Plane that divides anterior from posterior
What is sagittal or median plane?
Plane that is medial to show 2 lateral parts
What is transverse or horizontal plane?
Plane that divides superior from inferior
What is meant by medial?
Closer to middle
What is meant by lateral?
Closer to sides
What is meant by dorsal?
Refers to back
What is meant by ventral?
Refers to the front or abdominal region
How do dorsal + ventral differ between brain + spinal chord? Why?
Axis shifts for brain because humans walk upright:
Dorsal = superior portion of brain
Ventral = inferior portion of brain
What is meant by rostral?
Towards the nose
What is meant by caudal?
Towards the tail
How do rostral + caudal differ between brain + spinal chord? Why?
Axis shifts for brain because humans walk upright:
Dorsal = anterior portion of brain
Ventral = posterior portion of brain
What are the 2 subdivisions of the nervous system?
→ central
→ peripheral
What does the CNS consist of?
Brain + spinal chord
→ contains majority of nerve cell bodies + synaptic connections
What does the PNS consist of?
All of the nerve fibres that originate from the CNS
→ is the link between CNS and periphery of the body
What are the subdivisions of the PNS?
→ somatic
→ autonomic
What does the somatic nervous system do?
Voluntary control of skeletal muscles + detection of changes in the external environment
What does the automatic nervous system do?
Involuntary control of automatic processes + detection of changes of the viscera
What are the 2 subdivisions of the ANS?
→ sympathetic
→ parasympathetic
What is the purpose of the sympathetic nervous system?
Acts to stimulate + mobilise energy eg flight or fight response
What is the purpose of the parasympathetic nervous system?
Acts to conserve energy eg rest + digest processes
What are afferent neurones?
Sensory neurones - Carry info from peripheral receptors to the CNS
What are efferent neurones?
Motor neurones - Carry impulses away from the CNS
What is grey matter?
Nerve cell bodies (e.g. central portion of spinal chardlt surface of cerebral hemisphere)
What is white matter?
Nerve processes - often myelinated axons
What is a nuclei?
Nerve cell bodies W/ similar anatomical connections + functions located together in a group
What is a nervous tract?
Nerve processes w/ com mon connections + functions running in pathways or tracts.

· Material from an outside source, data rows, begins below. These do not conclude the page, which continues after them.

(** Any lock can be made clear by the processors that own it and higher ones. *)
Lemma can_clear d : forall s lk, machine_ok n fl s -> ordered s -> (n - lk <= d)%nat -> (lk < n)%nat ->
  exists s', rtc (orun mem n) s s' /\ locked (locks s' lk) = 0 /\
    forall c, (forall k, owns s c k -> (k < lk)%nat) -> cpus s' c = cpus s c.
Proof.
  induction d as [|d IH]; intros s lk Hs Ho Hd Hlk; [lia|].
  destruct (decide (locked (locks s lk) = 0)) as [E|E]; [by exists s|].
  destruct (mo_taken _ _ _ Hs lk E) as [c Hc].
  assert (Hmine : forall c', (forall k, owns s c' k -> (k < lk)%nat) -> c' <> c).
  { intros c' H ->. specialize (H lk Hc). lia. }
  (* from [Elsewhere], with the lock held, the owner releases it *)
  assert (Hend : forall t, machine_ok n fl t -> rtc (orun mem n) s t -> at_pc (cpus t c) = Elsewhere ->
    lk ∈ held (cpus t c) -> (forall c', (forall k, owns s c' k -> (k < lk)%nat) -> cpus t c' = cpus s c') ->
    exists s', rtc (orun mem n) s s' /\ locked (locks s' lk) = 0 /\
      forall c, (forall k, owns s c k -> (k < lk)%nat) -> cpus s' c = cpus s c).
  { intros t Ht Hst Hp Hin Hf. pose proof (release_keeps _ _ _ c Ht lk Hp Hin) as Hk.
    destruct (solo_releasing c (call_release c lk t) lk Hk) as (s' & Hs' & _ & _ & Hl);
      [cbn; by rewrite upd_eq|]. exists s'. split_and!.
    - etransitivity; [exact Hst|]. eapply rtc_l; [by apply orun_release|]. by eapply solo_orun.
    - apply Hl. left. right. cbn. by rewrite upd_eq.
    - intros c' Hc'. rewrite (solo_other c _ _ c' Hs') by auto. cbn. rewrite upd_ne by auto. by apply Hf. }
  destruct (acquiring (at_pc (cpus s c))) as [k|] eqn:Ha.
  - assert (Hin : lk ∈ held (cpus s c)).
    { destruct Hc as [[Hc|Hc]|Hc]; [done|by destruct (at_pc (cpus s c))..]. }
    assert (Hkl : (lk < k)%nat) by (by eapply Ho).
    destruct (solo_acquiring c s k Hs Ha) as (s1 & S1 & P1 & H1 & L1).
    pose proof (orun_ok _ _ _ _ _ Hs (solo_orun _ _ _ S1)) as M1.
    pose proof (orun_ordered _ _ _ _ Ho (solo_orun _ _ _ S1)) as O1.
    assert (Hkn : (k < n)%nat) by (apply (ok_subject _ _ _ (mo_cpu _ _ _ M1 c)); by rewrite P1).
    destruct (IH s1 k M1 O1) as (s2 & R2 & L2 & F2); [lia|done|].
    pose proof (orun_ok _ _ _ _ _ M1 R2) as M2.
    assert (C2 : cpus s2 c = cpus s1 c).
    { apply F2. intros j [[Hj|Hj]|Hj]; [|by rewrite P1 in Hj..]. apply (O1 c k j); [by rewrite P1|done]. }
    rewrite <- C2 in P1. destruct (solo_takes c s2 k P1 L2) as (S3 & P3 & H3). cbn zeta in *.
    set (s3 := step mem c (step mem c s2)) in *.
    apply (Hend s3).
    + by eapply orun_ok, solo_orun.
    + etransitivity; [by eapply solo_orun|]. etransitivity; [exact R2|by eapply solo_orun].
    + done.
    + rewrite H3, C2, H1. by right.
    + intros c' Hc'. rewrite (solo_other c _ _ c' S3) by auto. rewrite F2; [by apply (solo_other c _ _ c' S1); auto|].
      intros j Hj. unfold owns in Hj. rewrite (solo_other c _ _ c' S1) in Hj by auto. specialize (Hc' j Hj). lia.
  - destruct (releasing (at_pc (cpus s c))) as [k|] eqn:Hr.
    + destruct (solo_releasing c s k Hs Hr) as (s1 & S1 & P1 & H1 & L1).
      assert (F1 : forall c', (forall k, owns s c' k -> (k < lk)%nat) -> cpus s1 c' = cpus s c').
      { intros c' Hc'. apply (solo_other c _ _ c' S1). by auto. }
      destruct (decide (k = lk)) as [->|Hne].
      * exists s1. split_and!; [by eapply solo_orun|by apply L1|done].
      * apply (Hend s1); try done; [by eapply orun_ok, solo_orun|by eapply solo_orun|].
        rewrite H1. destruct Hc as [[Hc|Hc]|Hc]; [done| |]; destruct (at_pc (cpus s c)); try done;
          injection Hr as <-; by destruct Hne.
    + destruct (at_pc (cpus s c)) eqn:Hp; try done; [| |by destruct (ok_panic _ _ _ (mo_cpu _ _ _ Hs c) msg)].
      * apply (Hend s); try done. destruct Hc as [[Hc|Hc]|Hc]; [done|by rewrite Hp in Hc..].
      * assert (E1 : at_pc (cpus (step mem c s) c) = Elsewhere /\ held (cpus (step mem c s) c) = lk0 :: held (cpus s c)).
        { unfold step. rewrite Hp. cbn. by rewrite upd_eq. }
        destruct E1 as [E1 E2].
        apply (Hend (step mem c s)); try done; [by apply step_mok|by apply rtc_once, orun_step| |].
        -- rewrite E2. destruct Hc as [[Hc|Hc]|Hc]; [by right|by rewrite Hp in Hc|].
           rewrite Hp in Hc. subst. by left.
        -- intros c' Hc'. apply step_other. by auto.
Qed.
End Progress.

What are the 3 general divisions of the brain?
→ midbrain
→ forebrain
→ hindbrain
What does the midbrain do?
→ Helps regulate movement
→ process auditory + visual info
→ connects forebrain + hindbrain
What does the forebrain consist of?
Cerebral hemispheres + diencephalon
What does the forebrain do?
→ Processes sensory info
→ helps W/ reasoning +’ problem-solving
→ regulates autonomic + endocrine + motor functions
What does hindbrain consist of? What does it do?
→ helps to regulate autonomic functions + relay sensory information, coordinate movement + maintain balance + equilibrium
→ medulla + pos + midbrain
What is the cerebral cortex?
The surface of the 2 cerebral hemispheres
What are the 4 lobes of the cerebral cortex?
→ frontal
→ parietal
→ temporal
→ occipital
What does the frontal lobe do?
the higher functions e. g. decision-making + reasoning + planning + intelligence + attention + language processing + consciousness of emotion + voluntary motor control.
What does the parietal lobe do?
responsible for sensation + awareness of surroundings + concerned w/ orientation (contains primary somatosensory cortex )
What does the occipital lobe do?
processes the visual sensory information (contains the
visual cortex)
What does the temporal lobe do?
too much! but contains hippocampus + amygdala, Wernicke’s area, auditory cortex, etc.